Sidonia strich Anna über den Rücken. Unter dieser sanften Berührung schmolz ihr Zorn, sie schluchzte. Sidonia umfasste sie, Annas Tränen tränkten den kostbaren Stoff von Sidonias Kleid.
»Begreifst du nun, warum ich so schnell wie möglich heiraten möchte?«, fragte Sidonia. »Ich will vergessen.«
»Wieso willst du vergessen? Du warst doch nicht dabei.« Anna sah auf.
»Seit dieser Beichtvater ständig hier ist, lachen wir kaum noch. Ich will einen Geliebten, der mich in ein neues Leben mitnimmt.«
»Was wird dann aus uns?«, fragte Anna. Nicht auch noch Sidonia!
»Ich lass euch nicht im Stich, dich nicht, Albert, Mechthild und Virginia auch nicht. Euch alle nicht, aber ich will keine Nonne werden.«
»Wer sagt, dass du eine werden sollst?«
»Meinst du, dieser Canisius ist aus Nächstenliebe hier? Andauernd schlägt er mir Exerzitien vor, das würde ihm so passen, ich mit ihm allein in einer Kammer. Wie der überhaupt riecht, ist dir das aufgefallen?«
Anna blinzelte durch die Tränen durch. »Er stinkt«, stellte sie fest. »Aber nicht nur aus dem Mund wie Severin, sondern insgesamt, genau wie Oheim Ulrich.«
»Ulrich stinkt nicht, jedenfalls habe ich nichts gerochen auf dem Geschlechtertanz. Vielleicht übertüncht er ja alles mit Rosenwasser. Aber Canisius schwört auf Eigenurin, hat Mutter mir erzählt.«
Anna schauderte und lachte die Tränen fort.

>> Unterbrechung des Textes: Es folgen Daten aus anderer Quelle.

Module Fc0013.

Abbreviation FC0013_I2C_ADDR := (0xc6)%Z (only parsing).
Abbreviation FC0013_CHECK_ADDR := (0x00)%Z (only parsing).
Abbreviation FC0013_CHECK_VAL := (0xa3)%Z (only parsing).

Definition fc0013_vco_band (freq : Z) : Z * Z * Z :=
  if freq <? 37084000 then (96, 0x82, 0x00)
  else if freq <? 55625000 then (64, 0x02, 0x02)
  else if freq <? 74167000 then (48, 0x42, 0x00)
  else if freq <? 111250000 then (32, 0x82, 0x02)
  else if freq <? 148334000 then (24, 0x22, 0x00)
  else if freq <? 222500000 then (16, 0x42, 0x02)
  else if freq <? 296667000 then (12, 0x12, 0x00)
  else if freq <? 445000000 then (8, 0x22, 0x02)
  else if freq <? 593334000 then (6, 0x0a, 0x00)
  else if freq <? 950000000 then (4, 0x12, 0x02)
  else (2, 0x0a, 0x02).

Definition fc0013_int_divider (xtal_freq_div_2 f_vco : Z) : Z * Z :=
  let xdiv := u16 (f_vco / xtal_freq_div_2) in
  let xdiv :=
    if xtal_freq_div_2 / 2 <=? u64 (f_vco - u32 (xdiv * xtal_freq_div_2)) then u16 (xdiv + 1) else xdiv in
  let pm := u8 (xdiv / 8) in
  let am := u8 (xdiv - 8 * pm) in
  let '(am, pm) := if am <? 2 then (u8 (am + 8), u8 (pm - 1)) else (am, pm) in
  if 31 <? pm then (u8 (am + 8 * (pm - 31)), 31) else (am, pm).

Definition fc0013_frac_divider (xtal_freq_div_2 f_vco : Z) : Z :=
  let xin := u16 (u64 (f_vco - u64 (f_vco / xtal_freq_div_2 * xtal_freq_div_2)) / 1000) in
  let xin := u16 (u32 (xin <<' 15) / (xtal_freq_div_2 / 1000)) in
  if 16384 <=? xin then u16 (xin + 32768) else xin.

Definition fc0013_bandwidth_bits (bandwidth : Z) : Z :=
  if bandwidth =? 6000000 then 0x80 else if bandwidth =? 7000000 then 0x40 else 0x00.
(** The digital down-converter is set exactly: when [rtlsdr_set_if_freq] reports success,
    the 22-bit register of the demodulator holds, in two's complement, minus the frequency in
    units of the corrected crystal over 2^22, rounded down; the computation in double
    precision loses nothing. *)
Theorem if_freq_programmed f (c c' : core U) :
  0 <= f < 2 ^ 31 -> 2 ^ 22 < (rtlsdr_get_xtal_freq c).1 -> rtlsdr_set_if_freq f c = (0, c') ->
  0 <= dm c' 1 0x19 < 64 /\
  65536 * dm c' 1 0x19 + 256 * dm c' 1 0x1a + dm c' 1 0x1b = (- (f * 2 ^ 22 / (rtlsdr_get_xtal_freq c).1)) mod 2 ^ 22.
Proof.
  intros Hf Hx E. destruct (set_if_freq_regs f c c' E) as (-> & -> & ->).
  rewrite if_freq_value_eq; [apply fields22|done|split; [done|apply u32_range]].
Qed.
End Props.

(** A dongle with the usual crystal. *)
Definition demo_core : core dongle :=
  mk_core (mk_dongle (fun _ _ => 0) (fun _ _ => 0xff) (fun _ => 0)) 28800000 28800000 0 "" "".

Lemma if_freq_programmed_witness :
  (dg_demod (usb (rtlsdr_set_if_freq 3570000 demo_core).2) 1 0x1b +
   256 * dg_demod (usb (rtlsdr_set_if_freq 3570000 demo_core).2) 1 0x1a +
   65536 * dg_demod (usb (rtlsdr_set_if_freq 3570000 demo_core).2) 1 0x19) = (- 519918) mod 2 ^ 22.
Proof.
  assert (R : rtlsdr_set_if_freq 3570000 demo_core = (0, (rtlsdr_set_if_freq 3570000 demo_core).2))
    by (apply rc_pair; vm_compute; reflexivity).
  assert (X : 2 ^ 22 < (rtlsdr_get_xtal_freq demo_core).1) by (vm_compute; reflexivity).
  pose proof (if_freq_programmed (demod := dg_demod) (i2c := dg_i2c) 3570000 demo_core _ ltac:(lia) X R) as [_ E].
  etransitivity; [|etransitivity; [exact E|vm_compute; reflexivity]]. lia.
Defined.
End UsbRegsProps.
Ltac guard_go :=
  try match goal with |- triple ?P ?m ?P => change (inv P m) end;
  repeat (cbv beta zeta; intros;
    lazymatch goal with
    | |- inv _ (mret _) => apply inv_ret
    | |- inv _ st_get => apply inv_get
    | |- inv _ (mbind _ _) => apply inv_bind
    | |- inv _ (st_mod _) => apply inv_assign; intros; reflexivity
    | |- inv (dev_in (eq (Some true))) (on_e4k _) => apply inv_on_e4k; solve [eauto with inv nocore]
    | |- inv (dev_in (eq (Some true))) (on_r82xx _) => apply inv_on_r82xx; solve [eauto with inv nocore]
    | |- inv _ (on_core _) =>
        first [apply inv_neutral; solve [eauto with guard nocore] | apply inv_on_core; solve [eauto with inv nocore]
              | solve [eauto with guard nocore]]
    | |- inv _ (match member ?d ?f with _ => _ end) =>
        let E := fresh "E" in destruct (member d f) eqn:E; [apply member_some in E as [? E]|]
    | |- inv _ (match ?f ?t with Some _ => _ | None => _ end) => destruct (f t) eqn:?
    | |- inv _ (match ?x with _ => _ end) => destruct x
    | |- inv _ _ => solve [eauto with guard nocore]
    | _ => fail
    end).

Lemma guard_e4000_init : inv (dev_in (eq (Some true))) e4000_init.
Proof. unfold e4000_init, store_e4k_fosc. guard_go. Qed.
Lemma guard_e4000_set_bw b : inv (dev_in (eq (Some true))) (e4000_set_bw b).
Proof. unfold e4000_set_bw. guard_go. Qed.
Lemma guard_e4000_set_gain g : inv (dev_in (eq (Some true))) (e4000_set_gain g).
Proof. unfold e4000_set_gain. guard_go. Qed.
Lemma guard_r820t_init : inv (dev_in (eq (Some true))) r820t_init.
Proof. unfold r820t_init. guard_go. Qed.

Lemma guard_tuner_init t m : tuner_init t = Some m -> inv (dev_in (eq (Some true))) m.
Proof.
  destruct t; cbn [tuner_init]; intros [= <-]; guard_go;
    [apply guard_e4000_init|apply guard_r820t_init..].
Qed.
Lemma guard_tuner_exit t m : tuner_exit t = Some m -> inv (dev_in (eq (Some true))) m.
Proof. destruct t; cbn [tuner_exit]; intros [= <-]; unfold e4000_exit, r820t_exit; guard_go. Qed.
Lemma guard_tuner_set_freq t m f : tuner_set_freq t = Some m -> inv (dev_in (eq (Some true))) (m f).
Proof.
  destruct t; cbn [tuner_set_freq]; intros [= <-];
    unfold e4000_set_freq, fc0012_set_freq, fc0013_set_freq, r820t_set_freq; guard_go.
Qed.
Lemma guard_tuner_set_gain t m g : tuner_set_gain t = Some m -> inv (dev_in (eq (Some true))) (m g).
Proof.
  destruct t; cbn [tuner_set_gain]; intros [= <-]; unfold r820t_set_gain; guard_go. apply guard_e4000_set_gain.
Qed.
Lemma guard_tuner_set_if_gain t m s g : tuner_set_if_gain t = Some m -> inv (dev_in (eq (Some true))) (m s g).
Proof. destruct t; cbn [tuner_set_if_gain]; intros [= <-]. unfold e4000_set_if_gain. guard_go. Qed.
Lemma guard_tuner_set_gain_mode t m g : tuner_set_gain_mode t = Some m -> inv (dev_in (eq (Some true))) (m g).
Proof.
  destruct t; cbn [tuner_set_gain_mode]; intros [= <-]; unfold e4000_set_gain_mode, r820t_set_gain_mode; guard_go.
Qed.

Section Calls.
Context (al : option bool -> Prop) (Hal : al (Some false)).

Lemma guard_center_freq f : inv (dev_in al) (rtlsdr_set_center_freq f).
Proof.
  unfold rtlsdr_set_center_freq. apply inv_bind; [apply inv_get|]. intros d.
  destruct (tuner d) as [t|]; [|apply inv_ret].
  apply inv_bind; [|guard_go].
  destruct (negb _); [guard_go|]. destruct (tuner_set_freq t) as [m|] eqn:E; [|apply inv_ret].
  apply inv_with_repeater; [done|]. by apply inv_any, (guard_tuner_set_freq t).
Qed.
End Calls.

Lemma guard_tuner_set_bw t m b : tuner_set_bw t = Some m -> triple (dev_in (eq (Some true))) (m b) (dev_in any).
Proof.
  destruct t; cbn [tuner_set_bw]; intros [= <-].
  1-4: apply inv_any; unfold fc2580_set_bw; guard_go; apply guard_e4000_set_bw.
  all: unfold r820t_set_bw;
    (apply triple_bind with (dev_in (eq (Some true))); [apply inv_get|]; intros d; cbv beta);
    (apply triple_bind with (dev_in (eq (Some true))); [guard_go|]; intros r; cbv beta);
    (destruct (r <? 0); [apply inv_any, inv_ret|]);
    (apply triple_bind with (dev_in (eq (Some true))); [guard_go|]; intros r1; cbv beta);
    (destruct (negb (r1 =? 0)); [apply inv_any, inv_ret|]);
    (apply triple_bind with (dev_in any); [apply inv_any, inv_get|]; intros d1; cbv beta);
    by apply guard_center_freq.
Qed.

(** A member of the table called with the repeater on. *)
Lemma guard_set_bw_call al m t (b : rtlsdr_dev (logged U) -> Z) : (al : option bool -> Prop) (Some false) ->
  tuner_set_bw t = Some m ->
  inv (dev_in al) (with_repeater (d ← st_get; _ ← m (b d); mret tt)).
Proof.
  intros Ha E. apply inv_with_repeater; [done|].
  apply triple_bind with (dev_in (eq (Some true))); [apply inv_get|]. intros d.
  apply triple_bind with (dev_in any); [by apply (guard_tuner_set_bw t)|]. intros r. apply inv_ret.
Qed.
Section Api.
Context (al : option bool -> Prop) (Hal : al (Some false)).

Lemma guard_reset val : Z.testbit (rd (val_bytes val 1) 0) 3 = false ->
  inv (dev_in al) (on_core (rtlsdr_demod_write_reg 1 0x01 val 1)).
Proof.
  intros Hv d Hd. apply dev_in_any in Hd. refine (on_core_triple _ _ _ (demod_write_rep al val _) d Hd).
  by rewrite Hv.
Qed.
#[local] Hint Extern 1 (inv _ (on_core (rtlsdr_demod_write_reg 1 0x01 _ 1))) => by apply guard_reset : guard.
#[local] Hint Resolve guard_center_freq : guard.

Lemma guard_call {A} (m : st (rtlsdr_dev (logged U)) A) :
  inv (dev_in (eq (Some true))) m -> inv (dev_in al) (with_repeater m).
Proof. intros Hm. apply inv_with_repeater; [done|]. by apply inv_any. Qed.
#[local] Hint Resolve guard_tuner_init guard_tuner_exit guard_tuner_set_gain guard_tuner_set_if_gain
  guard_tuner_set_gain_mode : guard.
#[local] Hint Extern 2 (inv _ (with_repeater _)) => eapply guard_set_bw_call; [exact Hal|eassumption] : guard.
#[local] Hint Extern 3 (inv _ (with_repeater _)) => apply guard_call; solve [eauto with guard nocore] : guard.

»Bevor ich ins Kloster soll, heirate ich den nächstbesten, das verspreche ich dir, und wenn’s der Kutscher ist«, sagte Sidonia.

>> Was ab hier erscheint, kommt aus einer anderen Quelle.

(** ** The library functions *)

Lemma clocked_center_freq f : inv clocked (rtlsdr_set_center_freq f).
Proof. apply keep_clocked. intros. apply keep_center_freq, _. Qed.
Lemma clocked_sample_rate r : inv clocked (rtlsdr_set_sample_rate r).
Proof.
  apply keep_clocked. intros. unfold rtlsdr_set_sample_rate.
  assert (D : forall p a v n, inv (kept (clock_is x k) any_rate fo cf tn) (on_core (rtlsdr_demod_write_reg p a v n)))
    by (intros; apply keep_on_core, clock_is_demod).
  apply inv_bind; [apply inv_get|]. intros d. destruct (rate_refused r); [apply inv_ret|]. cbv zeta.
  apply inv_bind; [by apply inv_mod; intros ? (?&?&?&?&?)|]. intros _.
  apply inv_bind; [apply inv_get|]. intros d1. apply inv_bind; [apply keep_set_bw_call, _|]. intros _.
  apply inv_bind; [apply D|]. intros r1. apply inv_bind; [apply D|]. intros r2.
  apply inv_bind; [apply inv_get|]. intros d2. apply inv_bind; [apply keep_correction, _|]. intros r3.
  apply inv_bind; [apply D|]. intros r4. apply inv_bind; [apply D|]. intros r5.
  apply inv_bind; [apply inv_get|]. intros d3. apply inv_bind; [|intros; apply inv_ret].
  destruct (negb _); [|apply inv_ret]. apply inv_bind; [apply keep_offset_tuning, _|intros; apply inv_ret].
Qed.
(** Both structures set again, then the tuner perhaps retuned. *)
Lemma clocked_stored (k : unit -> st (rtlsdr_dev U) Z) d : inv clocked (k tt) ->
  clocked ((_ ← store_e4k_fosc; x ← store_r82xx_xtal; k x) d).2.
Proof. intros Hk. rewrite st_bind_eq. apply Hk, stored_clocked. Qed.
(** The loops of the release, and the members they leave alone. *)
Definition present (s : stream) (i : nat) : bool := match transfer i s with Some _ => true | None => false end.
Lemma free_transfers_spec n : forall i s, let s' := free_transfers n i s in
  released s' = released s ++ (Free_transfer <$> List.filter (present s) (seq i n)) /\
  early s' = early s || existsb (fun i => flying i s) (seq i n) /\
  xfer_buf s' = xfer_buf s /\ use_zerocopy s' = use_zerocopy s /\ dev_lost s' = dev_lost s /\ delivered s' = delivered s /\
  refused s' = refused s.
Proof.
  induction n as [|n IH]; intros i s; cbv zeta; [split_and!; try done; [by rewrite app_nil_r|by rewrite orb_false_r]|].
  cbn [free_transfers]. set (s1 := match transfer i s with Some _ => _ | None => s end).
  assert (X : forall j, transfer j s1 = transfer j s) by (intros j; subst s1; by destruct (transfer i s)).
  destruct (IH (S i) s1) as (I1&I2&I3&I4&I5&I6&I7). rewrite I1, I2, I3, I4, I5, I6, I7. cbn [seq List.filter existsb].
  rewrite (filter_ext (present s1) (present s)) by (intros j; unfold present; by rewrite X).
  assert (Y : existsb (fun i => flying i s1) (seq (S i) n) = existsb (fun i => flying i s) (seq (S i) n)).
  { generalize (seq (S i) n). intros l. induction l as [|j l IHl]; [done|]. cbn. rewrite IHl. unfold flying. by rewrite X. }
  rewrite Y. unfold present at 2, flying at 2. subst s1. destruct (transfer i s) as [t|]; [|by split_and!].
  cbn. split_and!; try done; [by rewrite <- app_assoc|by rewrite orb_assoc].
Qed.
Lemma free_bufs_spec bufs n : forall i s, let s' := free_bufs bufs n i s in
  early s' = early s /\ dev_lost s' = dev_lost s /\ delivered s' = delivered s /\ refused s' = refused s /\
  use_zerocopy s' = use_zerocopy s /\ xfer s' = xfer s /\
  forall b, b <> B_null -> (forall j, (i <= j < i + n)%nat -> bufs !! j = Some b) ->
    released s' = released s ++ ((fun i => if use_zerocopy s then Free_mem i b else Free_heap i b) <$> seq i n).
Proof.
  induction n as [|n IH]; intros i s; cbv zeta; [split_and!; try done; intros b _ _; cbn; by rewrite app_nil_r|].
  cbn [free_bufs]. set (s1 := match bufs !! i with Some _ => _ | None => s end).
  destruct (IH (S i) s1) as (I1&I2&I3&I4&I5&I6&I7). rewrite I1, I2, I3, I4, I5, I6.
  assert (X : early s1 = early s /\ dev_lost s1 = dev_lost s /\ delivered s1 = delivered s /\ refused s1 = refused s /\
    use_zerocopy s1 = use_zerocopy s /\ xfer s1 = xfer s) by (subst s1; by destruct (bufs !! i) as [[]|]).
  destruct X as (X1&X2&X3&X4&X5&X6). split_and!; try done. intros b Hb Hall.
  rewrite (I7 b Hb) by (intros; apply Hall; lia). rewrite X5. cbn [seq fmap list_fmap].
  assert (R : released s1 = released s ++ [if use_zerocopy s then Free_mem i b else Free_heap i b])
    by (subst s1; rewrite Hall by lia; by destruct b).
  by rewrite R, <- app_assoc.
Qed.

»Der Kutscher ist mindestens vierzig und hat eine Menge Kinder und Kindeskinder«, sagte Anna. Wie konnte ihre Mutter die schöne Sidonia ins Kloster stecken wollen? »Das mit dem Kloster glaube ich einfach nicht.«
Sidonia wischte Anna mit dem sowieso schon verdorbenen Brokatrock die Nase.
»Ich hab zwar gehört, wie sie über Teufelsaustreibungen gesprochen haben, aber deshalb wird Mutter doch nicht katholisch.«
»Jedenfalls hat sie den Zofen all ihre bunten Kleider gegeben. Sie trägt auch keinen Schmuck mehr, ist dir das nicht aufgefallen? Und der Pater hat ihr ein Stundenbuch geschenkt.«
»Und die Gebetskette.«
»Ein katholischer Rosenkranz ist das, sie leiert das Ave Maria herunter und schiebt bei jeder Strophe die Perlen durch die Hand.« Sidonia hob eines der in der Kammer verstreuten Schmuckstücke auf. »Diese Perlen da, waren bereits mein ganz geheimer Schatz. Hilf mir, sie wieder aufzusammeln, bevor sie auch zu einem Rosenkranz gefädelt werden.«
»Eins, zwei, drei …« Anna lehnte sich an einen Apfelbaum. Mechthild und Albert rannten weg und versteckten sich im Gartenlabyrinth. Seit sie mit Sidonia gesprochen hatte, ging es ihr besser. Sie mied zwar immer noch das Büttenpapier, doch konnte sie wieder mit ihren kleinen Geschwistern spielen. Beim Einzählen musste sie an Heinrich denken, für den jede Zahl eine Verlängerung seiner Qual im Wasser gewesen war. Wie es ihm wohl ging? »… elf, zwölf, dreizehn …« An jenem Abend waren sie auseinandergerissen worden. Gräfin Ortenburg hatte Anna nicht wiedererkannt. Womöglich glaubte sie, Anna hätte Heinrich ins Wasser geschubst. Aber sollte sie den Ortenburgs sagen, ihre Brüder seien es gewesen? So hatte sie nur gefragt, wie ihr Sohn heiße und dass sie hoffe, er erhole sich recht bald.